Meglio non essere nati. La filosofia del “mè funai” (μὴ φῦναι) affonda le sue radici nella cultura e nella letteratura greca antiche, se non vogliamo risalire ancora più indietro nel tempo: in Sofocle (Edipo a Colono, 1224-1227) leggiamo “il non essere nati è condizione migliore di tutte, la seconda, una volta che si è nati, è di ritornare il prima possibile là dove siamo venuti”. Il terzo capitolo del libro “Emil Cioran, la filosofia come de-fascinazione e la scrittura come terapia” di Vincenzo Fiore (uno dei massimi esperti italiani di Cioran, insieme ad Antonio Di Gennaro) si intitola, appunto, “μὴ φῦναι. Meglio non essere nati”. Ricordiamo che uno dei libri più belli di Cioran è L’inconveniente di essere nati, un libro cult. Vincenzo Fiore è uno scrittore e filosofo della Gen Z, essendo nato nel 1993. Tanto per dire che quella del mè phynai non è una filosofia o fisima di alcuni Boomer cresciuti a pane e Leopardi (La ginestra) per colpa di ragazze italiane che preferivano gli scemi belli e i palestrati agli intellettuali occhialuti (le donne non sono cambiate).

Marco Lanterna, autore del libro “Peisithanatos” (2021), sottotitolo La “Buona estinzione, è nato nel 1973, quindi non è un Boomer.  Marco Lanterna è uno scrittore che ha curato anche libri di Anacleto Verrecchia (1926-2012) e Sossio Giametta (1929-2024), due studiosi (scrittore e germanista il primo, filosofo il secondo) che vi consiglio di approcciare al più presto. Le introduzioni di Verrecchia ai libri di Schopenhauer come O si pensa o si crede e Aforismi per una vita saggia, pubblicati da Rizzoli nella collana Bur, valgono da sole il prezzo del biglietto. La tesi anti-natalista trova uno dei più recenti sostenitori in David Benatar, classe 1966, autore di Better Never to Have Been: the Harm of Coming into Existence (“Meglio non essere mai nati, il dolore di venire al mondo”, Carbonio editore, 2016). Benatar è direttore del Dipartimento di Filosofia presso l’Università di Città del Capo.
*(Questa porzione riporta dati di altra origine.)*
(** Running the decision once more at step [n], on the state the loop has
    reached after step [n]: does the choice stay with the active AP. *)
Definition rerun_keeps_ap (n : Z) : bool :=
  let st := run (fun _ => true) n in
  let p := position_of n in
  (select_best (current_ap st) (ap_quality 20 p) (ap_quality 70 p) (ap_quality 120 p)
   =? current_ap st)%Z.

End Q11.

Definition always_ok (_ : Z) : bool := true.

(** ** q6: the handover test along the 20-step run

    q6 computes no score and applies no margin: it hands over on
    [should_use_ap2].  Step by step: does the test hold exactly from step 11
    on. *)
Definition q6_step_check (step : Z) : bool :=
  Bool.eqb (Q6.should_use_ap2 (Q6.position_of step 20)) (11 <=? step)%Z.

(** By how much the three parameters of the two links differ, in favour of
    AP2, at a position. *)
Definition q6_bw_advantage (position : Q) : Q :=
  bw (Q6.ap2_new position) - bw (Q6.ap1_new position).
Definition q6_delay_advantage (position : Q) : Q :=
  delay (Q6.ap1_new position) - delay (Q6.ap2_new position).
Definition q6_loss_advantage (position : Q) : Q :=
  loss (Q6.ap1_new position) - loss (Q6.ap2_new position).

(** ** The deciding formulas over IEEE 754 doubles *)
Module Binary64.

Definition of_Z (z : Z) : float := PrimFloat.of_uint63 (Uint63.of_Z z).

Definition gtb (a b : float) : bool := PrimFloat.ltb b a.
Definition py_max (a b : float) : float := if gtb b a then b else a.
Definition py_min (a b : float) : float := if PrimFloat.ltb b a then b else a.

(** q6: [position], and [should_use_ap2] from the four values it compares. *)
Definition q6_position (step step_count : Z) : float :=
  (of_Z step / of_Z step_count)%float.

Definition q6_should_use_ap2 (position : float) : bool :=
  let ap1_new_bw := py_max 1 (20 - position * 19)%float in
  let ap1_new_loss := py_min 99 (position * 50)%float in
  let ap2_new_bw := py_max 1 (1 + position * 19)%float in
  let ap2_new_loss := py_min 99 (50 - position * 50)%float in
  gtb ap2_new_bw ap1_new_bw && PrimFloat.ltb ap2_new_loss ap1_new_loss.

(** q7, q8: [position > 0.5]. *)
Definition q78_past_midpoint (step duration : Z) : bool :=
  gtb (of_Z step / of_Z duration)%float 0.5.

(** q11: position, per-AP quality and the choice of [best_ap]. *)
Definition q11_position (step : Z) : float :=
  (of_Z step * (140 / of_Z 30))%float.

Definition q11_ap_quality (ap_position current_position : float) : float :=
  let dist := PrimFloat.abs (current_position - ap_position)%float in
  let delay := py_max 5 (py_min 100 (5 + dist)%float) in
  let loss := py_max 0 (py_min 20 (dist / 5)%float) in
  (100 - delay - loss * 5)%float.

Definition q11_select_best (current_ap : Z) (ap1_quality ap2_quality ap3_quality : float) : Z :=
  if (current_ap =? 1)%Z then
    if gtb ap2_quality (ap1_quality + 15)%float then 2%Z
    else if gtb ap3_quality (ap1_quality + 15)%float then 3%Z
    else current_ap
  else if (current_ap =? 2)%Z then
    if gtb ap1_quality (ap2_quality + 15)%float then 1%Z
    else if gtb ap3_quality (ap2_quality + 15)%float then 3%Z
    else current_ap
  else if (current_ap =? 3)%Z then
    if gtb ap1_quality (ap3_quality + 15)%float then 1%Z
    else if gtb ap2_quality (ap3_quality + 15)%float then 2%Z
    else current_ap
  else current_ap.

(** Step by step: do doubles and rationals decide alike. *)
Definition q6_agrees (step : Z) : bool :=
  Bool.eqb (q6_should_use_ap2 (q6_position step 20))
           (Q6.should_use_ap2 (Q6.position_of step 20)).

Definition q78_agrees (step : Z) : bool :=
  Bool.eqb (q78_past_midpoint step 20) (Qgtb (inject_Z step / inject_Z 20) 0.5).

Definition q11_agrees (step : Z) : bool :=
  forallb
    (fun current_ap =>
       (q11_select_best current_ap
          (q11_ap_quality 20 (q11_position step))
          (q11_ap_quality 70 (q11_position step))
          (q11_ap_quality 120 (q11_position step))
        =? Q11.select_best current_ap
             (Q11.ap_quality 20 (Q11.position_of step))
             (Q11.ap_quality 70 (Q11.position_of step))
             (Q11.ap_quality 120 (Q11.position_of step)))%Z)
    [1%Z; 2%Z; 3%Z].

End Binary64.

(** ** Sample environments *)

(** q10 with pings that follow the shaping: AP1's link has the step's delay
    and loss, AP2's link keeps 15 ms and 1 %; no [tc] call fails. *)
Definition q10_degrading : Q10.env :=
  {| Q10.route_info := "10.0.0.100 dev sta1-eth0 src 10.0.0.10";
     Q10.tc_ok := always_ok;
     Q10.ping_ap1 := fun s =>
       Q10.mkPing (Q10.Number (inject_Z s)) (Q10.Number (inject_Z (5 + s * 5)));
     Q10.ping_ap2 := fun _ => Q10.mkPing (Q10.Number 1) (Q10.Number 15);
     Q10.clock := fun s => inject_Z (3 * s) |}.

(** The same, with the [tc] call of step [bad] raising. *)
Definition q10_degrading_failing (bad : Z) : Q10.env :=
  {| Q10.route_info := Q10.route_info q10_degrading;
     Q10.tc_ok := fun s => negb (s =? bad)%Z;
     Q10.ping_ap1 := Q10.ping_ap1 q10_degrading;
     Q10.ping_ap2 := Q10.ping_ap2 q10_degrading;
     Q10.clock := Q10.clock q10_degrading |}.

Definition q10_degrading_fail12 : Q10.env := q10_degrading_failing 12.

(** q7/q8 with two access points whose addresses differ. *)
Definition q78_sample : Q78.env :=
  {| Q78.ap1_IP := "10.0.1.1";
     Q78.ap2_IP := "10.0.2.1";
     Q78.ip_route_show := fun r =>
       match r with
       | None => EmptyString
       | Some gw => ("default via " ++ gw ++ " dev sta1-eth0")%string
       end;
     Q78.clock := fun s => inject_Z s |}.

(** q11 with the [tc] calls of step 11 raising. *)
Definition q11_fail11 (s : Z) : bool := negb (s =? 11)%Z.

(** ** Readings of the models used in further properties *)

(** The quality of access point [ap] among the three of q11 (the value the
    script prints after "Using AP.."). *)
Definition q11_quality_of (ap : Z) (ap1_quality ap2_quality ap3_quality : Q) : Q :=
  if (ap =? 1)%Z then ap1_quality
  else if (ap =? 2)%Z then ap2_quality
  else ap3_quality.

(** q10: the two qualities measured at a step, and the test of line 173 on
    them. *)
Definition q10_ap1_qual (e : Q10.env) (s : Z) : Q :=
  Q10.check_connection_quality (Q10.ping_ap1 e s).
Definition q10_ap2_qual (e : Q10.env) (s : Z) : Q :=
  Q10.check_connection_quality (Q10.ping_ap2 e s).
Definition q10_margin_test (e : Q10.env) (s : Z) : bool :=
  Qltb (q10_ap1_qual e s) (q10_ap2_qual e s - 15).

(** q10, "Show handover summary": [ap1_quality[handover_step]] and
    [ap2_quality[handover_step]]; [None] is the [IndexError]. *)
Definition q10_summary (st : Q10.state) : option (Q * Q) :=
  match nth_error (Q10.ap1_quality st) (Z.to_nat (Q10.handover_step st)),
        nth_error (Q10.ap2_quality st) (Z.to_nat (Q10.handover_step st)) with
  | Some q1, Some q2 => Some (q1, q2)
  | _, _ => None
  end.

(** Parameters within the ranges the comments of the linear model give:
    bandwidth 1..20 Mbit, delay [dmin]..20 ms, loss 0..50 %. *)
Definition link_in_range (dmin : Q) (l : link_quality) : Prop :=
  (1 <= bw l /\ bw l <= 20) /\ (dmin <= delay l /\ delay l <= 20)
  /\ (0 <= loss l /\ loss l <= 50).

(** q10: no successful step before [a] passes the margin test; [h] is the
    first successful step that passes it. *)
Definition q10_no_handover_before (e : Q10.env) (a : Z) : Prop :=
  forall s : Z, (1 <= s < a)%Z -> Q10.tc_ok e s = true -> q10_margin_test e s = false.

Definition q10_first_handover_at (e : Q10.env) (h : Z) : Prop :=
  (1 <= h)%Z /\ Q10.tc_ok e h = true /\ q10_margin_test e h = true
  /\ q10_no_handover_before e h.

(** q10 with AP1 good until step 19 and bad at step 20, and the link update
    of step 3 raising. *)
Definition q10_late_handover_fail3 : Q10.env :=
  {| Q10.route_info := "10.0.0.100 dev sta1-eth0 src 10.0.0.10";
     Q10.tc_ok := fun s => negb (s =? 3)%Z;
     Q10.ping_ap1 := fun s =>
       if (s <? 20)%Z then Q10.mkPing (Q10.Number 0) (Q10.Number 5)
       else Q10.mkPing (Q10.Number 50) (Q10.Number 100);
     Q10.ping_ap2 := fun _ => Q10.mkPing (Q10.Number 1) (Q10.Number 15);
     Q10.clock := fun s => inject_Z (3 * s) |}.

(** Both links of one [tc] update within these ranges. *)
Definition update_in_range (dmin : Q) (u : link_quality * link_quality) : Prop :=
  link_in_range dmin (fst u) /\ link_in_range dmin (snd u).

(** ** q8: the throughput monitor's fallback and the synthetic data file *)
Module Q8.

(** [_monitor_loop], lines 117-141: the position assumed for an elapsed time
    and the throughput made up for it when no iperf figure can be read. *)
Definition position_at (elapsed : Q) : Q := py_min 1 (elapsed / 20).

Definition synthetic_throughput (position : Q) : Q :=
  let base_throughput := 20 in
  if Qltb position 0.4 then base_throughput * (1 - position / 2)
  else if Qltb position 0.6 then base_throughput * 0.2
  else base_throughput * (position / 2).

(** One data row of [generate_synthetic_throughput_data], lines 184-208, as
    (time_point, throughput, position); [noise] stands for
    [np.random.normal(0, 1)].  The rounding of the [:.2f] formats is not
    modelled. *)
Definition synthetic_row (noise : Q) (i : Z) : Q * Q * Q :=
  let time_point := inject_Z i / 10 in
  let position := py_min 1 (time_point / 20) in
  let throughput :=
    if Qltb position 0.4 then 20 - (position * 20)
    else if Qltb position 0.6 then 2
    else (position - 0.6) * 25 in
  let throughput := py_max 0.1 (throughput + noise) in
  (time_point, throughput, position).

(** The rows of the file: 400 samples, then the handover event at 10 s. *)
Definition generate_synthetic_throughput_data (noise : Z -> Q) : list (Q * Q * Q) :=
  map (fun i => synthetic_row (noise i) i) (range 0 400) ++ [(10, 0, 0.5)].

End Q8.

(** ** q7: the synthetic ping data *)
Module Q7.

(** [generate_synthetic_ping_data], lines 39-62; [jitter] stands for
    [random.uniform(-5, 5)]. *)
Definition position_of (i num_pings : Z) : Q := inject_Z i / inject_Z num_pings.

Definition loss_probability (position : Q) : Q :=
  if Qltb 0.48 position && Qltb position 0.55 then 0.8 else 0.01.

Definition ping_time (position jitter : Q) : Q :=
  let base_ping := 20 in
  let position_factor := 4 * (position - 0.5) ^ 2 in
  let distance_penalty := 180 * (1 - position_factor) in
  base_ping + distance_penalty + jitter.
Il suo libro, che è ben documentato anche sul piano statistico, e tratta temi come la sovra-popolazione e gli squilibri economici delle società capitaliste, è ironicamente dedicato “ai miei genitori, anche se mi hanno messo al mondo”. Anch’io scriverei una caption di questo tipo: ho avuto genitori non esemplari (litigiosi, divorziati) ma che mi (ci, siamo in 4…) hanno educato nel complesso bene, credo. D’altronde se anche Gustave Flaubert ha scritto “l’idea di portare qualcuno in questo mondo mi riempie d’orrore…che la mia carne perisca completamente! Che io non trasmetta mai a nessuno la noia e l’ignominia dell’esistenza!”, non possiamo anche noi, modeste api operaie della penna (oggi della tastiera) pensare, pur con tutto il rispetto e l’amore per i genitori, che venire al mondo è un pessimo affare?

Il genere umano si estingue bene semplicemente smettendo di procreare: non tanto per un perverso istinto all’autodistruzione sociale (tanto ci penseranno i robot e l’intelligenza artificiale a mandare avanti il sistema), quanto per una sorta di rivolta filosofica contro la spaventosa assurdità e ingiustizia dell’esistenza umana; e soprattutto per sconfiggere la nemica numero uno dell’umanità, la Morte. Mentre la società contemporanea non riesce ancora a mettersi d’accordo sul giusto e dignitoso fine vita, cioè sul suicido assistito, nonostante gli encomiabili sforzi di Marco Cappato, nessuno vuole accettare la necessità di risalire alla scaturigine di tutti i mali del mondo: la nascita. Alziamo dunque i calici, brindiamo e godiamo la vita gridando all’unisono μὴ φῦναι!